> _The task_: Every line of the records below that has the word "added" should be copied.

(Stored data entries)
######

(** X1: two string triggers get the same key exactly when they are equal or
    one is the other with one backslash put in front of it, the other not
    starting with a backslash itself. *)
Theorem normalizeKey_same_key (a b : string) :
  normalizeKey (PStr a) = normalizeKey (PStr b) <->
  a = b \/
  (a = String "\"%char b /\ startswith b "\" = false) \/
  (b = String "\"%char a /\ startswith a "\" = false).
Proof.
  rewrite !normalizeKey_bracketed. split.
  - intros [= H].
    destruct (startswith a "\") eqn:Ha; destruct (startswith b "\") eqn:Hb.
    + apply startswith_backslash_inv in Ha, Hb.
      destruct Ha as (a' & ->), Hb as (b' & ->).
      rewrite !bracketed_backslash in H. apply wrap_inj in H. left. now subst.
    + apply startswith_backslash_inv in Ha. destruct Ha as (a' & ->).
      rewrite bracketed_backslash, (bracketed_plain b Hb) in H.
      apply wrap_inj in H. right. left. now subst.
    + apply startswith_backslash_inv in Hb. destruct Hb as (b' & ->).
      rewrite bracketed_backslash, (bracketed_plain a Ha) in H.
      apply wrap_inj in H. right. right. now subst.
    + rewrite (bracketed_plain a Ha), (bracketed_plain b Hb) in H.
      apply wrap_inj in H. now left.
  - intros [->|[[-> Hb]|[-> Ha]]].
    + reflexivity.
    + now rewrite bracketed_backslash, (bracketed_plain b Hb).
    + now rewrite bracketed_backslash, (bracketed_plain a Ha).
Qed.

Lemma normalizeKey_same_key_witness :
  normalizeKey (PStr "\alpha") = normalizeKey (PStr "alpha").
Proof.
  apply (proj2 (normalizeKey_same_key "\alpha" "alpha")).
  right. left. split; reflexivity.
Defined.

Lemma normalizeKey_form (raw_key : pyval) (k : string) :
  normalizeKey raw_key = Ok k ->
  exists t, k = "\<" ++ t ++ ">" /\ 3 <= String.length k.
Proof.
  destruct raw_key; try discriminate. simpl.
  assert (Hlen : forall t : string, 1 <= String.length (t ++ ">")).
  { induction t; simpl; lia. }
  destruct (startswith s "\"); intros [= <-].
  - exists (slice_from 1 s). split; [reflexivity|].
    simpl. specialize (Hlen (slice_from 1 s)). lia.
  - exists s. split; [reflexivity|].
    simpl. specialize (Hlen s). lia.
Qed.

(** ** More on insertion-ordered dictionaries *)

Module PyDictOrder.
Import PyDict PyDictFacts.

Section Order.
Variable V : Type.
Implicit Types (k : string) (v : V) (d : list (string * V)).

Lemma mem_keys k d : mem k d = true <-> In k (keys d).
Proof.
  unfold mem. destruct (get k d) as [v|] eqn:Hget.
  - split; [intros _ | reflexivity].
    change k with (fst (k, v)). apply in_map. now apply get_In.
  - split; [discriminate|]. intros Hin. now apply get_none_keys in Hget.
Qed.

Lemma keys_set k v d :
  keys (set k v d) = if mem k d then keys d else (keys d ++ [k])%list.
Proof.
  unfold mem. induction d as [|[k' v'] d IH]; simpl; [reflexivity|].
  destruct (String.eqb_spec k k') as [->|Hne]; simpl; [reflexivity|].
  rewrite IH. now destruct (get k d).
Qed.

Lemma length_set k v d :
  List.length (set k v d) = if mem k d then List.length d else S (List.length d).
Proof.
  rewrite <- !(length_map fst). fold (keys (set k v d)). fold (keys d).
  rewrite keys_set. destruct (mem k d); [reflexivity|].
  rewrite length_app. simpl. lia.
Qed.
End Order.

Lemma total_bump (k : string) (d : list (string * nat)) :
  total (set k (get_default k 0 d + 1) d) = S (total d).
Proof.
  unfold total, get_default. induction d as [|[k' n] d IH]; simpl; [reflexivity|].
  destruct (String.eqb_spec k k') as [->|Hne]; simpl.
  - lia.
  - rewrite IH. lia.
Qed.

End PyDictOrder.

(** ** The table as a whole *)

Section Whole.
Import PyDict PyDictFacts PyDictOrder.
Variable py_str : pyval -> string.
Implicit Types (st : state) (k v : string) (items : list (string * pyval)).

Lemma contributed_keys_cons name obj items :
  contributed_keys py_str ((name, obj) :: items)
  = (match contribution py_str obj with
     | Ok (Some (k, _)) => [k]
     | _ => []
     end ++ contributed_keys py_str items)%list.
Proof. reflexivity. Qed.

Lemma contributed_keys_In k items :
  In k (contributed_keys py_str items) <->
  exists name obj v,
    In (name, obj) items /\ contribution py_str obj = Ok (Some (k, v)).
Proof.
  unfold contributed_keys. rewrite in_flat_map. split.
  - intros ([name obj] & Hin & Hk). simpl in Hk.
    destruct (contribution py_str obj) as [[[k' b]|]|] eqn:Hc; try destruct Hk.
    + subst k'. now exists name, obj, b.
    + destruct H.
  - intros (name & obj & v & Hin & Hc). exists (name, obj). split; [assumption|].
    simpl. rewrite Hc. now left.
Qed.

Lemma occurrences_pos k items :
  (0 <? occurrences py_str k items)%nat = true <-> In k (contributed_keys py_str items).
Proof.
  rewrite contributed_keys_In, Nat.ltb_lt. split.
  - intros Hpos.
    destruct (occurrences py_str k items) as [|n] eqn:Hocc; [lia|].
    unfold occurrences in Hocc.
    destruct (filter (fun e => yields py_str k (snd e)) items) as [|[name obj] l] eqn:Hf;
      [discriminate|].
    assert (Hin : In (name, obj) (filter (fun e => yields py_str k (snd e)) items))
      by (rewrite Hf; now left).
    apply filter_In in Hin. destruct Hin as [Hin Hy]. simpl in Hy.
    apply yields_true in Hy. destruct Hy as (v & Hv).
    now exists name, obj, v.
  - intros (name & obj & v & Hin & Hc).
    destruct (occurrences py_str k items) as [|n] eqn:Hocc; [|lia].
    exfalso.
    pose proof (proj1 (occurrences_zero py_str k items) Hocc name obj Hin) as Hy.
    apply yields_false with (v := v) in Hy. contradiction.
Qed.

(** The keys of the table after a whole build are the contributed keys. *)
Lemma for_items_keys items st :
  for_items py_str items init = Ok st ->
  forall k, In k (keys (out st)) <-> In k (contributed_keys py_str items).
Proof.
  intros Hrun k.
  destruct (@for_items_counts py_str items init st Hrun k) as (Hout & _ & _).
  simpl in Hout. rewrite <- mem_keys, Hout. apply occurrences_pos.
Qed.

(** Every turn that is not passed over makes the table one longer or a
    counter one larger. *)
Lemma for_items_balance items : forall st st',
  for_items py_str items st = Ok st' ->
  List.length (out st') + total (duplicates st')
  = List.length (out st) + total (duplicates st)
    + List.length (contributed_keys py_str items).
Proof.
  induction items as [|[name obj] items IH]; intros st st' Hrun.
  - simpl in Hrun. injection Hrun as <-. simpl. lia.
  - rewrite for_items_cons in Hrun.
    destruct (contribution py_str obj) as [c|] eqn:Hc; [|discriminate].
    cbn [bind] in Hrun. rewrite (IH _ _ Hrun), contributed_keys_cons, Hc.
    destruct c as [[key b]|]; cbn [apply_contribution]; [|simpl; lia].
    rewrite length_app. unfold record. cbn [out duplicates].
    rewrite length_set. destruct (mem key (out st)).
    + rewrite total_bump. simpl. lia.
    + simpl. lia.
Qed.

(** The loop only appends to the lists of keys. *)
Lemma for_items_extends items : forall st st',
  for_items py_str items st = Ok st' ->
  (exists added, keys (out st') = (keys (out st) ++ added)%list) /\
  (exists added, keys (duplicates st') = (keys (duplicates st) ++ added)%list).
Proof.
  induction items as [|[name obj] items IH]; intros st st' Hrun.
  - simpl in Hrun. injection Hrun as <-.
    split; exists []; now rewrite app_nil_r.
  - rewrite for_items_cons in Hrun.
    destruct (contribution py_str obj) as [c|] eqn:Hc; [|discriminate].
    cbn [bind] in Hrun. destruct (IH _ _ Hrun) as [(a1 & H1) (a2 & H2)].
    destruct c as [[key b]|]; cbn [apply_contribution] in H1, H2;
      [|split; [now exists a1 | now exists a2]].
    unfold record in H1, H2. cbn [out duplicates] in H1, H2.
    rewrite keys_set in H1. split.
    + destruct (mem key (out st)); [now exists a1|].
      exists ([key] ++ a1)%list. now rewrite H1, <- app_assoc.
    + destruct (mem key (out st)); [|now exists a2].
      rewrite keys_set in H2.
      destruct (mem key (duplicates st)); [now exists a2|].
      exists ([key] ++ a2)%list. now rewrite H2, <- app_assoc.
Qed.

######

> _Answer section_:
  (exists added, keys (out st') = (keys (out st) ++ added)%list) /\
  (exists added, keys (duplicates st') = (keys (duplicates st) ++ added)%list).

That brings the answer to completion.